Harvey Weinstein’s sexual deviance blew the lid off Hollywood’s history of abuse.
Celebrities had enabled him for decades, then had the nerve to lecture America about sexual misconduct during this year’s Golden Globes.
Now another celebrity who worked with Weinstein finds himself caught up in the #MeToo movement.
Casey Affleck, younger brother of Ben (who was also ensnared by harassment claims), is bowing out of presenting at the Oscars for fear of being skewered in light of his recent sexual harassment lawsuit.
From Vox:
Casey Affleck will not present the award for Best Actress at this year’s Oscars, according to a new report. Per Deadline, Affleck has informed the Academy that he won’t be attending the ceremony because he “did not want to become a distraction from the focus that should be on the performances of the actresses in the category,” and that he “was in a no-win situation, with all the attention surrounding the #metoo movement.”

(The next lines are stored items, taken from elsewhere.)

(* ===== verification/Friends_Props.v ===== *)
(** * Friends_Props: the theorems about friendships and blocks *)

From S2P Require Import Prelude GoLib Types Users_Model Db Sql_Friends Friends_Model Versioned World Friends_Service Demo.

#[local] Open Scope Z_scope.

(** ** The invariant of the tables *)

(** At most one row per pair, between different existing users, pending or
    confirmed, and none between users one of whom blocked the other. *)
Record rel_ok (d : DB) : Prop := {
  rel_unique id1 r1 id2 r2 :
    user_relationships d !! id1 = Some r1 → user_relationships d !! id2 = Some r2 →
    same_pair r2 (rel_UserID r1) (rel_OtheruserID r1) = true → id1 = id2;
  rel_shape id r : user_relationships d !! id = Some r →
    rel_UserID r ≠ rel_OtheruserID r ∧ (rel_Status r = "pending" ∨ rel_Status r = "confirm") ∧
    is_Some (users d !! rel_UserID r) ∧ is_Some (users d !! rel_OtheruserID r);
  rel_unblocked id r : user_relationships d !! id = Some r →
    user_blocks d !! (rel_UserID r, rel_OtheruserID r) = None ∧
    user_blocks d !! (rel_OtheruserID r, rel_UserID r) = None;
}.

(** Removing rows, or a block, or confirming a row keeps it. *)
Lemma rel_ok_sub d d' :
  users d' = users d → user_blocks d' ⊆ user_blocks d →
  (∀ id r', user_relationships d' !! id = Some r' →
     ∃ r, user_relationships d !! id = Some r ∧ rel_UserID r' = rel_UserID r ∧
          rel_OtheruserID r' = rel_OtheruserID r ∧
          (rel_Status r' = rel_Status r ∨ rel_Status r' = "confirm")) →
  rel_ok d → rel_ok d'.
Proof.
  intros Hu Hb Hsub [Huniq Hshape Hunb]. split.
  - intros id1 r1' id2 r2' (r1 & H1 & Ha1 & Hb1 & _)%Hsub (r2 & H2 & Ha2 & Hb2 & _)%Hsub Hp.
    apply (Huniq id1 r1 id2 r2); [done|done|]. apply same_pair_iff in Hp. apply same_pair_iff.
    by rewrite <- Ha1, <- Hb1, <- Ha2, <- Hb2.
  - intros id r' (r & Hr & -> & -> & Hs)%Hsub. destruct (Hshape id r Hr) as (? & Hst & ?).
    rewrite Hu. split; [done|]. split; [|done]. destruct Hs as [->| ->]; auto.
  - intros id r' (r & Hr & -> & -> & _)%Hsub. destruct (Hunb id r Hr) as [H1 H2].
    split; [eapply lookup_weaken_None; [exact H1|done]|eapply lookup_weaken_None; [exact H2|done]].
Qed.

Lemma rel_ok_del d id : rel_ok d → rel_ok (del_rel id d).
Proof.
  apply rel_ok_sub; [done|done|]. intros id' r' Hr'. simpl in Hr'.
  apply lookup_delete_Some in Hr' as [_ Hr']. exists r'; auto.
Qed.

Lemma rel_ok_filter d (P : uuid * UserRelationship → Prop) `{∀ x, Decision (P x)} :
  rel_ok d → rel_ok (with_user_relationships (filter P (user_relationships d)) d).
Proof.
  apply rel_ok_sub; [done|done|]. intros id' r' Hr'. simpl in Hr'.
  apply map_lookup_filter_Some in Hr' as [Hr' _]. exists r'; auto.
Qed.

Lemma request_row_some id p d r :
  request_row id p d = Some r → user_relationships d !! id = Some r ∧ p r = true.
Proof. unfold request_row. destruct (_ !! _); [|done]. destruct (p _) eqn:?; [|done]. by intros [= <-]. Qed.

(** ** The statements *)

Lemma rel_ok_Accept id u d : rel_ok d → rel_ok (AcceptFriendRequest id u d).2.
Proof.
  intros Hok. unfold AcceptFriendRequest. destruct (request_row _ _ _) as [r|] eqn:Hr; [|done].
  apply request_row_some in Hr as [Hr _]. revert Hok. apply rel_ok_sub; [done|done|].
  intros id' r' Hr'. simpl in Hr'. apply lookup_insert_Some in Hr' as [[<- <-]|[_ Hr']];
    [exists r|exists r']; auto.
Qed.

Lemma rel_ok_Deny id u d : rel_ok d → rel_ok (DenyFriendRequest id u d).2.
Proof. unfold DenyFriendRequest. destruct (request_row _ _ _); [apply rel_ok_del|done]. Qed.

This “no-win situation” refers to the fact that Affleck — who won the Oscar for Best Actor in 2017 for his role Manchester in the Sea — was sued in 2010 for sexual harassment by two crew members on the set of I’m Still Here, the faux-documentary he directed. As my colleague Constance Grady wrote last year after Affleck’s win:
One of his accusers, Amanda White, alleged that Affleck instructed another crew member to flash his penis at her and routinely referred to women as “cows.” She also alleges that Affleck tried to convince her to stay in a hotel room with him, and when she refused, he tried to intimidate her by grabbing her, later sending her a stream of angry and abusive text messages.
The other accuser, Magdalena Górka, described waking up in the middle of the night to find Affleck in bed with her: “He had his arm around her, was caressing her back, his face was within inches of hers and his breath reeked of alcohol.” According to the lawsuit she filed against Affleck, he left the room after she told him multiple times to do so, “slamming the door in anger” — but “she did not know where he had touched her while she was sleeping.”
Both lawsuits were settled out of court for an undisclosed sum.
Oscar tradition has the previous year’s winners in the acting categories presenting the opposite gender’s category the following year, meaning that Affleck was slated to present this year’s Best Actress trophy to either Sally Hawkins, Frances McDormand, Margot Robbie, Saoirse Ronan, or Meryl Streep. Given his history and the ongoing catastrophic fallout following Harvey Weinstein’s alleged sexual abuse coming to light last fall, it’s been unclear how exactly he or the Oscars might handle that tradition this year.
Now it appears as though Affleck has elected to step aside entirely. We’ll likely never know for sure whether it’s because he, as Deadline describes it, wanted to make a “proactive move” to avoid distracting from the women being honored, or because he simply wanted to avoid putting himself in an uncomfortable position. Either way, the optics of whatever happens next is in the Academy’s court now.
The spate of sexual misconduct scandals in Hollywood should be a clear signal that celebrities need to spend less time preaching to all of America and more time getting their own house in order.